§ What the exercise asks
In the records below, find the line holding "(** Whether [errors.As]" and the line holding "by apply reordered_sym.". Set down both, with every line between them, exactly.

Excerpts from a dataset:
*** Begin section ***

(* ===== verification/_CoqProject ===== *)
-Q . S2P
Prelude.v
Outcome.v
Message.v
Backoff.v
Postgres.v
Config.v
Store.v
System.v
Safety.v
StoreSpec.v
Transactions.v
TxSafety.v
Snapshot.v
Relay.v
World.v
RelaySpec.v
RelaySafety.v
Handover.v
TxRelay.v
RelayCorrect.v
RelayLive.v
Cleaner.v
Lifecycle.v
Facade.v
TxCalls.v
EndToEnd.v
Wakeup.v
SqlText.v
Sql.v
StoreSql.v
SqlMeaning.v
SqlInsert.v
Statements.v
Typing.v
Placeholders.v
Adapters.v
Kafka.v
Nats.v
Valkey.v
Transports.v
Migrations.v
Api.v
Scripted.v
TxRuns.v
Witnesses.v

*** End section ***
*** Begin section ***

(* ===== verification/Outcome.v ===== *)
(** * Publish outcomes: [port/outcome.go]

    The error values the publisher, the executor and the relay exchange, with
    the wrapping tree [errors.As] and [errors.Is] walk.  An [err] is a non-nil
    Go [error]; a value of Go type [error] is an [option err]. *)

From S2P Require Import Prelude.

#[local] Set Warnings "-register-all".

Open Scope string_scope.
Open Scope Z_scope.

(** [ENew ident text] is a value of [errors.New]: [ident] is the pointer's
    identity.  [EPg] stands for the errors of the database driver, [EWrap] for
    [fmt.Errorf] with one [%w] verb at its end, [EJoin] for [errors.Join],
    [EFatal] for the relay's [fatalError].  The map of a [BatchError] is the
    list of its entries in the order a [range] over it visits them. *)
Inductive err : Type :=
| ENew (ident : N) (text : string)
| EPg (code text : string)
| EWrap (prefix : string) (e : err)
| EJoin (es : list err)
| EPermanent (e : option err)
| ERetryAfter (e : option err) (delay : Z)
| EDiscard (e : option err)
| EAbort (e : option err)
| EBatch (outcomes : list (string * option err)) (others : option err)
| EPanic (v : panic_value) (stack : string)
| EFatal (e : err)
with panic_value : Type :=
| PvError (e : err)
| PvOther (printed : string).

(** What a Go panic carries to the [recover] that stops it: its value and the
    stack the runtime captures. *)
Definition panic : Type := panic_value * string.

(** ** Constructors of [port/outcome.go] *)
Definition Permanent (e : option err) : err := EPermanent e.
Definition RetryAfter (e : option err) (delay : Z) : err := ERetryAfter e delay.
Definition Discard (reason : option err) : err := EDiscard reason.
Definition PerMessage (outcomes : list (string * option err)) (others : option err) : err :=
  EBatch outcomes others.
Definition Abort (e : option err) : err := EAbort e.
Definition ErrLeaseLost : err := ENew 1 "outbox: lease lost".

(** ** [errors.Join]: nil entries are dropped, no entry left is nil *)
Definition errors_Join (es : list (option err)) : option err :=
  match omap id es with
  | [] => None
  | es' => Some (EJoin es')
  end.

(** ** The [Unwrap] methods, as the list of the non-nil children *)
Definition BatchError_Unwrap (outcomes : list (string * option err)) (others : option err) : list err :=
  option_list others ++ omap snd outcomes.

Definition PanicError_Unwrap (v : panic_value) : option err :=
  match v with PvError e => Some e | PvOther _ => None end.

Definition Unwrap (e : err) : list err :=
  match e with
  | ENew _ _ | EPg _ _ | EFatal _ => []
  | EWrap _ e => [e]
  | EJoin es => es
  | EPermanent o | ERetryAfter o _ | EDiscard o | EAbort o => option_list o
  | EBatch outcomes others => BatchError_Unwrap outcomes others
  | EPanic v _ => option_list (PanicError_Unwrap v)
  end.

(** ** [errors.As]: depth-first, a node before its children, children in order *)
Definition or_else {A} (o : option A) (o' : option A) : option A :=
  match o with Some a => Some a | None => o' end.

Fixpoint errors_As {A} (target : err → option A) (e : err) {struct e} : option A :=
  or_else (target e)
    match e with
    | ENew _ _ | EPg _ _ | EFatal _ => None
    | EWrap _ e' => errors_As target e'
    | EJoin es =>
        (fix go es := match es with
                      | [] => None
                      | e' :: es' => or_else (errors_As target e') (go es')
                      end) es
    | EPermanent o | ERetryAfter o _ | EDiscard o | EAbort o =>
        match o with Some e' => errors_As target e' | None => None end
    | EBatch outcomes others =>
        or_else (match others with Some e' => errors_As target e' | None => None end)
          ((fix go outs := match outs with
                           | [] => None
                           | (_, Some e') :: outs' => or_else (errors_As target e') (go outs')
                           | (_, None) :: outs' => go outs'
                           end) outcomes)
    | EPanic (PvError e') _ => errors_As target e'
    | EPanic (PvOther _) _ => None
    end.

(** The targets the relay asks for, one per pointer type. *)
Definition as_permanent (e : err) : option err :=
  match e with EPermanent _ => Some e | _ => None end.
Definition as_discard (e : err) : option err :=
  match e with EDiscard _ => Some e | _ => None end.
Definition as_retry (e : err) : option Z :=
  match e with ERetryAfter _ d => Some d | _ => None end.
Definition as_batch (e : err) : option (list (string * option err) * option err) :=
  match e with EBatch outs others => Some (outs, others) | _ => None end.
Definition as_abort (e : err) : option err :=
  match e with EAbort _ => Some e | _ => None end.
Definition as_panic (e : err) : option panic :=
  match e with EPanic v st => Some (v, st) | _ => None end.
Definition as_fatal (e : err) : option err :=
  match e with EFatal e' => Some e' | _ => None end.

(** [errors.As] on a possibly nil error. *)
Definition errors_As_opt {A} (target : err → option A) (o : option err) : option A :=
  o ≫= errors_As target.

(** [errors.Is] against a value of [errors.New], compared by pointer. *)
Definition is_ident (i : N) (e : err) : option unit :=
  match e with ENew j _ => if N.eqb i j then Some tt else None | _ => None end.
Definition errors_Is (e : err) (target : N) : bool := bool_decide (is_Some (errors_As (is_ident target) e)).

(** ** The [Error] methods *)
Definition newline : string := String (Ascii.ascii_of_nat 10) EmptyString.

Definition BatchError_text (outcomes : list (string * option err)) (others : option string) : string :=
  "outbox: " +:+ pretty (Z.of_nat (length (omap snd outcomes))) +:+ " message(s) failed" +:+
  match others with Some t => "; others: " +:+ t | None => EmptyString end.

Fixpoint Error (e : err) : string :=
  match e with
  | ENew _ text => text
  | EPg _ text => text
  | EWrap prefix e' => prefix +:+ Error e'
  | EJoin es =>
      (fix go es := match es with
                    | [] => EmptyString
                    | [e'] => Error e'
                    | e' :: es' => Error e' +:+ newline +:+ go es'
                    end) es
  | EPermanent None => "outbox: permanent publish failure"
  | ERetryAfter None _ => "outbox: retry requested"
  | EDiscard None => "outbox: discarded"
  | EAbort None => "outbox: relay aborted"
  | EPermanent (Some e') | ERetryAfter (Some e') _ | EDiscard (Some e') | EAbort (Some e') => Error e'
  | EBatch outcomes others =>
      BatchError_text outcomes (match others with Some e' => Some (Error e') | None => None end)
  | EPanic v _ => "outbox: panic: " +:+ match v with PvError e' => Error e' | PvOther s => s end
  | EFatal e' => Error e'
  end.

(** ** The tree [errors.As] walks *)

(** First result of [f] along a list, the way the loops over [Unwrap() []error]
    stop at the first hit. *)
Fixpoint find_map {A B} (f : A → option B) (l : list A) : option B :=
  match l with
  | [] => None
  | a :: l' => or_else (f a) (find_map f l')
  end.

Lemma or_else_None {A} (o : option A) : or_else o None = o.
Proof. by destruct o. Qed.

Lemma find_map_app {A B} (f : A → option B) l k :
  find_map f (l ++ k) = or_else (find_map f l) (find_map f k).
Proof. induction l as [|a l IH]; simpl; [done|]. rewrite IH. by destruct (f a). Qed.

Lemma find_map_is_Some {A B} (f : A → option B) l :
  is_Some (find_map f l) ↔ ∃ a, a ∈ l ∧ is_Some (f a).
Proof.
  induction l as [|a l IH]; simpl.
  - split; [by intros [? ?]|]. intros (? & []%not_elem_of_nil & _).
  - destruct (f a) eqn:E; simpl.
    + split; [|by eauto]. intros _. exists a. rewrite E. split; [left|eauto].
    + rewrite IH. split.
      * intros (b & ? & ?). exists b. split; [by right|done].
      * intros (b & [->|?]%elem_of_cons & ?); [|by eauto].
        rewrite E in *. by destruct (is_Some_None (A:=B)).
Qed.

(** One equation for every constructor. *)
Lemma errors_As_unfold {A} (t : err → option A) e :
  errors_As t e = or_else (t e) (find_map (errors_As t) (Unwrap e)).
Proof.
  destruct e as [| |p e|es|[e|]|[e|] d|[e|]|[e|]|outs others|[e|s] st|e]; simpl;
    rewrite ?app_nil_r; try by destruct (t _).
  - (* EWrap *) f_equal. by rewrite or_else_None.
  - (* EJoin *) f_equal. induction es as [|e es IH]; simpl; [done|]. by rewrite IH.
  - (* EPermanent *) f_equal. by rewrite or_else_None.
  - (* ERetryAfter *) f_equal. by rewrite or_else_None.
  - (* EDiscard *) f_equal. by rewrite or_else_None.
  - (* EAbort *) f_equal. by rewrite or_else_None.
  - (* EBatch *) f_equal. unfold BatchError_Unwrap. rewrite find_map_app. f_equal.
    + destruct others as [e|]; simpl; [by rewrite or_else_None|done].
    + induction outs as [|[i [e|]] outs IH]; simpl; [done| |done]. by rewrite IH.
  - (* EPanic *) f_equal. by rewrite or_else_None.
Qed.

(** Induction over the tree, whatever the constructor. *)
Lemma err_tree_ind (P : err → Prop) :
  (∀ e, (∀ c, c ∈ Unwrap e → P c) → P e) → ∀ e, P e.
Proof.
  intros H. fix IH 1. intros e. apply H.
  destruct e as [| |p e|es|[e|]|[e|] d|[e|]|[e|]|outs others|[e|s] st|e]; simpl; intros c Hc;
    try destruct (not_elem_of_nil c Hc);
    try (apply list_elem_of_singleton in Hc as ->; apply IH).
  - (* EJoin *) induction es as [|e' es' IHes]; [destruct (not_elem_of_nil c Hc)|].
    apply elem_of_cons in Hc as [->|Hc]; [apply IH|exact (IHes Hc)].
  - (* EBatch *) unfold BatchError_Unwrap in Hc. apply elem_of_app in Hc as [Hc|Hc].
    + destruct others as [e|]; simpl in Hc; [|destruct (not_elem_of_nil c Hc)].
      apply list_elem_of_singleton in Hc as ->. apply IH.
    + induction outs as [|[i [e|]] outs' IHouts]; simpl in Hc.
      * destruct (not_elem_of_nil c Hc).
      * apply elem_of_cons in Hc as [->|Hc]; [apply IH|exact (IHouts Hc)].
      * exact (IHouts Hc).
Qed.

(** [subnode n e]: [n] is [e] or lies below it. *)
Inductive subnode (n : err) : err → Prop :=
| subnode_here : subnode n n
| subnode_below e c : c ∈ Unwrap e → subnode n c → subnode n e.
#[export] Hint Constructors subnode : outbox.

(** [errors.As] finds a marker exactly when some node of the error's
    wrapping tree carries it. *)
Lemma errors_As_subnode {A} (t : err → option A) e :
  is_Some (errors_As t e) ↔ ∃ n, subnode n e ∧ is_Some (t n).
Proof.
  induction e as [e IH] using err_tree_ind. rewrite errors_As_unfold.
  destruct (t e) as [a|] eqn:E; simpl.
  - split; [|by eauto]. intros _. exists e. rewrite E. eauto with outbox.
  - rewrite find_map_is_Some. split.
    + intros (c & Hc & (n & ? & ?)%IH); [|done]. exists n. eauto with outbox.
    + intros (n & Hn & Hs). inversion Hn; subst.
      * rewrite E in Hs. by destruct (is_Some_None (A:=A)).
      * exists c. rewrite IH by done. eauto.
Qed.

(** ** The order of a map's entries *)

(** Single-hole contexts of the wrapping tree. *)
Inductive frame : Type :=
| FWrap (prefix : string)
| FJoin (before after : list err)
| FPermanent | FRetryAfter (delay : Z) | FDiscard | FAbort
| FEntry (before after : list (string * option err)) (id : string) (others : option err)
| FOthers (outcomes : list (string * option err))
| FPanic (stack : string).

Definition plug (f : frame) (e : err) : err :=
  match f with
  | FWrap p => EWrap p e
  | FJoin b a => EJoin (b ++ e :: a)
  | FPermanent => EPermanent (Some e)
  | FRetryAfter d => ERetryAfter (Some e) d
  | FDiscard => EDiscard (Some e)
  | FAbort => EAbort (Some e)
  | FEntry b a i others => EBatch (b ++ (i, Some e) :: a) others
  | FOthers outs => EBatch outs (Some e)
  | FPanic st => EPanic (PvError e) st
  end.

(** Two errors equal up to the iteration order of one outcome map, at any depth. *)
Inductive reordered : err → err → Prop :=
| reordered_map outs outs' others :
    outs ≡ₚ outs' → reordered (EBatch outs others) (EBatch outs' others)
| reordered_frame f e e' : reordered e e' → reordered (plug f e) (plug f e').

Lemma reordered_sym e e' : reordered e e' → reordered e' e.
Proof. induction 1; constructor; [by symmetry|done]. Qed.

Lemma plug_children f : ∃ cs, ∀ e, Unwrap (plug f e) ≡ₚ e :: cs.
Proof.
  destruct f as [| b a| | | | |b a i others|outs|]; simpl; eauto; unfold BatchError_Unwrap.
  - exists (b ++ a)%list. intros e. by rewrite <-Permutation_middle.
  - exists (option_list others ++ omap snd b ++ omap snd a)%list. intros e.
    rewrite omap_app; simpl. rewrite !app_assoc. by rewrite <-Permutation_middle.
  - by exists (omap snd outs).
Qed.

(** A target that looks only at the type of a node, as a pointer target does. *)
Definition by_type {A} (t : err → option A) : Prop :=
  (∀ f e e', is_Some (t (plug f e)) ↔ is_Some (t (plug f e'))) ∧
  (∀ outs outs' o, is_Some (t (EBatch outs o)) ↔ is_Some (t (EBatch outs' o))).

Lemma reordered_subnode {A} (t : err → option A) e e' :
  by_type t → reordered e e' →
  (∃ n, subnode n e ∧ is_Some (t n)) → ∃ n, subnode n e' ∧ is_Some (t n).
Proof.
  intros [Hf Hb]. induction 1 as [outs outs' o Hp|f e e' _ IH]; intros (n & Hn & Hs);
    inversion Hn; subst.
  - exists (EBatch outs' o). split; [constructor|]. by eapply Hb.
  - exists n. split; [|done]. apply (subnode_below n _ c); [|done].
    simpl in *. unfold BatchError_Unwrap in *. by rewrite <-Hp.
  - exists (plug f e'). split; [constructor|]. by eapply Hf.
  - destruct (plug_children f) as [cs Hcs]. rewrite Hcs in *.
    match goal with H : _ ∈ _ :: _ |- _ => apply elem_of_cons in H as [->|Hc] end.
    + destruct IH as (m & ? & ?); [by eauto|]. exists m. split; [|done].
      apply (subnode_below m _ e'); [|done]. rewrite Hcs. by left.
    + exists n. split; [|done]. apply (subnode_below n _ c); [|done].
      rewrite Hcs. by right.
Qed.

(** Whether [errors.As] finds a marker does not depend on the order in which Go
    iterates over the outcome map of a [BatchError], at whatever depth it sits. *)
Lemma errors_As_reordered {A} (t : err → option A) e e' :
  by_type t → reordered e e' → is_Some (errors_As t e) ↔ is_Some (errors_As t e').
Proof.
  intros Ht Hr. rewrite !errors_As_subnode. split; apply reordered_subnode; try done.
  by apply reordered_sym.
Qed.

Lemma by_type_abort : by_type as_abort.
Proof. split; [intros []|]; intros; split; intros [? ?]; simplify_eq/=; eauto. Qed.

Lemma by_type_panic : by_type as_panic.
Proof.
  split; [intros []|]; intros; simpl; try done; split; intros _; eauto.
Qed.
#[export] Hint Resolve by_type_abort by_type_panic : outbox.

*** End section ***

§ Answer to this exercise
(** Whether [errors.As] finds a marker does not depend on the order in which Go
    iterates over the outcome map of a [BatchError], at whatever depth it sits. *)
Lemma errors_As_reordered {A} (t : err → option A) e e' :
  by_type t → reordered e e' → is_Some (errors_As t e) ↔ is_Some (errors_As t e').
Proof.
  intros Ht Hr. rewrite !errors_As_subnode. split; apply reordered_subnode; try done.
  by apply reordered_sym.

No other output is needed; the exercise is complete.